### Records shown
(* ===== verification/RegisterText.v ===== *)
(** What a REGISTER and its answers say (the reading half of
    internal/edge/register.go, regguard.go and invite.go's [tokenOf]).

    The address-of-record, the lifetime asked for, the Contacts and the token
    in them, the credential as the guard sees it, and the challenges of an
    answer. *)

From S2P Require Import Prelude GoTime GoText GoEncoding SipScan SipMsg SipRequest Topology.

Open Scope Z_scope.

Definition contactTokenParam : gostring := str "fsbc".

Section Text.
Context `{SP : SipParams} `{SH : SipHeaders}.
(** The text of a header is sipgo's to render. *)
Context (Value : header -> gostring).

Definition tokenOf (u : Uri) : option gostring :=
  match u_params u with
  | None => None
  | Some p => match ParamGet contactTokenParam p with
              | Some v => if bool_decide (v = []) || (64 <? len v) then None else Some v
              | None => None
              end
  end.

(** The address-of-record and the user of the To header. *)
Definition aorOf (hs : list header) : option (gostring * gostring) :=
  match To hs with
  | None => None
  | Some a =>
      let u := na_uri a in
      if bool_decide (u_user u = []) || bool_decide (u_host u = []) then None
      else match NormalizeAOR (u_user u) (u_host u) with Some aor => Some (aor, u_user u) | None => None end
  end.

Definition hasWildcardContact (hs : list header) : bool :=
  existsb (fun h => match h with HContact c => u_wildcard (na_uri c) | _ => false end) (GetHeaders (str "Contact") hs).

(** The lifetime asked for, and whether it is an un-REGISTER. *)
Definition requestedExpires (hs : list header) : Z * bool :=
  let contact :=
    match GetHeaders (str "Contact") hs with
    | HContact c :: _ => match na_params c with Some p => ParamGet (str "expires") p ≫= DeltaSeconds | None => None end
    | _ => None
    end in
  match contact with
  | Some d => (d, d =? 0)
  | None =>
      match GetHeaders (str "Expires") hs with
      | h :: _ => match DeltaSeconds (Value h) with Some d => (d, d =? 0) | None => (0, false) end
      | [] => (0, false)
      end
  end.

Definition restoreContact (client : Uri) (granted : Z) (hs : list header) : list header :=
  AppendHeader (HContact (mkNameAddr client (Some (ParamAdd (str "expires") (int_string granted) NewParams))))
    (RemoveHeaders (str "Contact") hs).

Definition registeredContact (t : topology) (user token : gostring) : Uri :=
  mkUri user (host (private t)) (sd_advPort (private t))
    (Some (ParamAdd contactTokenParam token (ParamAdd (str "transport") (str "udp") NewParams))) false.

(** The first of the two credential headers that is there. *)
Definition credential (hs : list header) : option gostring :=
  match GetHeaders (str "Authorization") hs with
  | h :: _ => Some (Value h)
  | [] => match GetHeaders (str "Proxy-Authorization") hs with h :: _ => Some (Value h) | [] => None end
  end.

Definition registerHead (hs : list header) (aor : gostring) : RegisterHead :=
  let branch := match Via hs with Some v => default [] (pget (str "branch") (v_params v)) | None => [] end in
  match credential hs with
  | Some v => let '(user, nonce, key) := DigestIdentity v in mkHead aor (CallID hs) branch true user nonce key
  | None => mkHead aor (CallID hs) branch false [] [] 0
  end.

(** The nonces of the challenges, and whether one is stale. *)
Definition challenges (hs : list header) : list header :=
  GetHeaders (str "WWW-Authenticate") hs ++ GetHeaders (str "Proxy-Authenticate") hs.

Definition challengeNonces (hs : list header) : list gostring * bool :=
  (omap (fun h => match DigestParam (Value h) (str "nonce") with
                  | Some n => if bool_decide (n = []) then None else Some n
                  | None => None
                  end) (challenges hs),
   existsb (fun h => match DigestParam (Value h) (str "stale") with Some st => equal_fold st (str "true") | None => false end)
     (challenges hs)).
End Text.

### Work to be completed
Above are the records. Identify each line that contains the word "CallID".

### Response
  | Some v => let '(user, nonce, key) := DigestIdentity v in mkHead aor (CallID hs) branch true user nonce key
  | None => mkHead aor (CallID hs) branch false [] [] 0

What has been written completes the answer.